25 March, Solemnity of the Annunciation: Isaiah 7:10-14; 8:10; Hebrews 10: 4-10; Luke 1:26-38
I can easily believe that by human reason or observation of the world around us, any of us could arrive at a concept of God. I’m not so convinced that I can conceive a vibrant relationship with the living God without some help, without some parenting. And I suspect it’s the mother who plays a very important role here, given the physical, emotional and psychological bonding—positive or negative—from conception through infancy.

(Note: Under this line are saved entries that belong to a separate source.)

Lemma announces_weaken {A} (Q : State -> Prop) (m : C A) :
  (forall s, Q s -> P s) -> announces Q m -> announces P m.
Proof.
  intros HQ Hm c a c' E. destruct (Hm _ _ _ E) as (l & H1 & H2 & H3).
  exists l. split; [done|]. split; [by eapply Forall_impl|done].
Qed.

End Announce.

(** No restriction on the states. *)
Definition anyState (s : State) : Prop := True.

Lemma anyState_any (s : State) : anyState s.
Proof. exact I. Qed.

#[export] Hint Resolve announces_ret announces_gets announces_lift announces_setError
  announces_setState anyState_any : announce.

(** One step of the proof that an operation announces its states. *)
Ltac announce_step :=
  cbv beta zeta;
  lazymatch goal with
  | |- announces _ (bind _ _) => apply announces_bind; [|intros ?]
  | |- announces _ (when _ _) => apply announces_when
  | |- announces _ (modify _) => apply announces_modify; intros ?; split; reflexivity
  | |- announces _ (emit _) => apply announces_emit; intros ?; repeat case_match; discriminate
  | |- announces _ (if ?b then _ else _) => destruct b
  | |- announces _ (match ?x with _ => _ end) => destruct x
  | |- announces _ ?m => first [solve [auto with announce] |
      let h := head_of m in unfold h]
  end
with head_of m := match m with ?f _ => head_of f | _ => m end.

Section Announcements.
Context `{QtText} `{QtJson} `{DNSHelper.Platform}.
Variable P : State -> Prop.

Lemma announces_serverUnavailable :
  P StateConnectionError -> announces P serverUnavailable.
Proof. intros ?. unfold serverUnavailable. repeat announce_step. Qed.
#[local] Hint Resolve announces_serverUnavailable : announce.

Lemma announces_setupConfigs dnsPort policy (e : Env) :
  P StateConnectionError -> announces P (setupConfigs dnsPort policy e).
Proof.
  intros ?. unfold setupConfigs. repeat announce_step.
Qed.
#[local] Hint Resolve announces_setupConfigs : announce.

Lemma announces_activateNext (e : Env) :
  P StateConnectionError -> P StateConfirming -> announces P (activateNext e).
Proof. intros ? ?. unfold activateNext. repeat announce_step. Qed.
#[local] Hint Resolve announces_activateNext : announce.

Lemma announces_activateInternal dnsPort policy initiator (e : Env) :
  P StateConnectionError -> P StateConfirming ->
  announces P (activateInternal dnsPort policy initiator e).
Proof.
  intros ? ?. unfold activateInternal.
  repeat announce_step.
Qed.
#[local] Hint Resolve announces_activateInternal : announce.

Lemma announces_deactivate (user : ActivationPrincipal) :
  P StateOff -> P StateDisconnecting -> announces P (deactivate user).
Proof. intros ? ?. unfold deactivate. repeat announce_step. Qed.
#[local] Hint Resolve announces_deactivate : announce.

(** The states an activation goes through. *)
Lemma announces_activate d initiator policy (e : Env) :
  P StateConnecting -> P StateConnectionError -> P StateConfirming ->
  announces P (activate d initiator policy e).
Proof.
  intros ? ? ?. unfold activate, checkDeviceConnected.
  repeat announce_step.
Qed.

Lemma announces_activateConfig config initiator (e : Env) :
  P StateConnecting -> P StateConnectionError -> P StateConfirming ->
  announces P (activateConfig config initiator e).
Proof.
  intros ? ? ?. unfold activateConfig, checkDeviceConnected.
  repeat announce_step.
Qed.

Lemma announces_switchServers d (e : Env) :
  P StateConnectionError -> P StateConfirming -> P StateSwitching -> P StateOff ->
  P StateDisconnecting -> announces P (switchServers d e).
Proof.
  intros ? ? ? ? ?. unfold switchServers, maybeSendUpdatedConfig.
  repeat announce_step.
Qed.

Lemma announces_silentSwitchServers policy (e : Env) :
  P StateConnectionError -> P StateConfirming -> P StateSilentSwitching ->
  announces P (silentSwitchServers policy e).
Proof.
  intros ? ? ?. unfold silentSwitchServers.
  repeat announce_step.
Qed.

End Announcements.

#[export] Hint Resolve announces_serverUnavailable announces_setupConfigs announces_activateNext
  announces_activateInternal announces_deactivate announces_activate announces_activateConfig
  announces_switchServers announces_silentSwitchServers : announce.

Section Controllers.
Context `{QtText} `{QtJson} `{DNSHelper.Platform}.

(** The signals of the controller are consistent with its state: whatever the event,
    every state it enters is announced, in order, and the last announcement is the
    state it is left in. *)
Lemma announces_handle (e : Env) (ev : Event) : announces anyState (handle e ev).
Proof.
  destruct ev; cbn [handle]; unfold ignore, initialize, quit, updateRequired, connected,
    disconnected, allConnected, handshakeTimerFires, handshakeTimeout, implInitialized,
    handleBackendFailure, localeChanged, maybeSendUpdatedConfig;
  repeat announce_step.
Qed.

Lemma announces_perform (e : Env) profile (t : Task) :
  announces anyState (perform e profile t).
Proof.
  unfold perform, activateLocalProfile, startKeyRegeneration.
  repeat announce_step.
Qed.

(** A computation that cannot return [false]. *)
Lemma seq_true {A : Type} (m : C A) (k : A -> C bool) (c c' : Controller) :
  (forall a c1, k a c1 <> Ret (false, c')) -> bind m k c <> Ret (false, c').
Proof. intros Hk. unfold bind. destruct (m c) as [[a c1]| |]; [apply Hk|done..]. Qed.

Lemma deactivate_false (user : ActivationPrincipal) (c c' : Controller) :
  deactivate user c = Ret (false, c') -> c' = c.
Proof.
  unfold deactivate, bind at 1. cbn [gets id]. repeat case_match; intros E;
    try (by injection E); exfalso; revert E; repeat (apply seq_true; intros ? ?); done.
Qed.

(** A call that expects no signal has not announced the state that ends the action. *)
Lemma perform_unexpected (e : Env) profile (t : Task) (c c' : Controller) :
  perform e profile t c = Ret (false, c') ->
  Forall (fun s => reached (m_action t) s = false) (announced c c').
Proof.
  intros E.
  assert (forall (m : C bool), announces (fun s => reached (m_action t) s = false) m ->
            m c = Ret (false, c') ->
            Forall (fun s => reached (m_action t) s = false) (announced c c')) as Hm.
  { intros m Hm Ec. destruct (Hm _ _ _ Ec) as (l & Hl & Hf & _). unfold announced.
    by rewrite Hl, drop_app_length. }
  unfold perform, activateLocalProfile in E.
  destruct (m_action t) eqn:Ea; try (apply Hm with (2 := E); repeat announce_step; done).
  apply deactivate_false in E as ->. unfold announced. by rewrite drop_all.
Qed.

(** Between two states of the controller. *)
Lemma announces_between {A : Type} (P : State -> Prop) (m : C A) (a : A) (c c' : Controller) :
  announces P m -> m c = Ret (a, c') ->
  m_state c' = lastState (announced c c') (m_state c).
Proof.
  intros Hm E. destruct (Hm _ _ _ E) as (l & Hl & _ & Hs). unfold announced.
  by rewrite Hl, drop_app_length.
Qed.

(** The signals of the controller are consistent with its state. Whatever the
    event, an observer that follows [stateChanged] knows the state the controller is
    left in, and is told of every state it goes through. *)
Theorem signals_consistent (e : Env) (ev : Event) (c c' : Controller) :
  handle e ev c = Ret (tt, c') ->
  m_state c' = lastState (announced c c') (m_state c) /\
  exists l, effects c' = effects c ++ l /\ statesOf l = announced c c'.
Proof.
  intros E. split; [exact (announces_between _ _ _ _ _ (announces_handle e ev) E)|].
  destruct (announces_handle e ev _ _ _ E) as (l & Hl & _). exists l. split; [done|].
  unfold announced. by rewrite Hl, drop_app_length.
Qed.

How much is this bond the foundation of my sense of God, the “flavor,” so to speak, of my desire for God? Don’t we know children of a negligent or unloving mother, whose image of God is blighted OR whose adherence to God’s love and provident care compensates that lack? I doubt that there’s any simplistic formula characterizing the conception of our relationship to God, but I would imagine that there are as many paths as there are mothers and children.
But this describes becoming a mother of God in a purely metaphorical sense.
The scandal of the Gospel is that we profess, in a very concrete and visceral sense, that a particular woman becomes the Mother of God. We celebrate a young woman, so transparent and receptive, so concrete and free of conceptual abstractions in her relation to God, that from her own body, her own fertility, she conceives that compassionate Divinity as an apprehensible human being.
And not just centuries ago. Because eternal God, in her, touches contingent humanity, doesn’t this generation continue in an eternal present, active and effective in our own dreary times? Isn’t it this Presence that continues to give us hope, give us the motivation and desire to make our way to that divine horizon?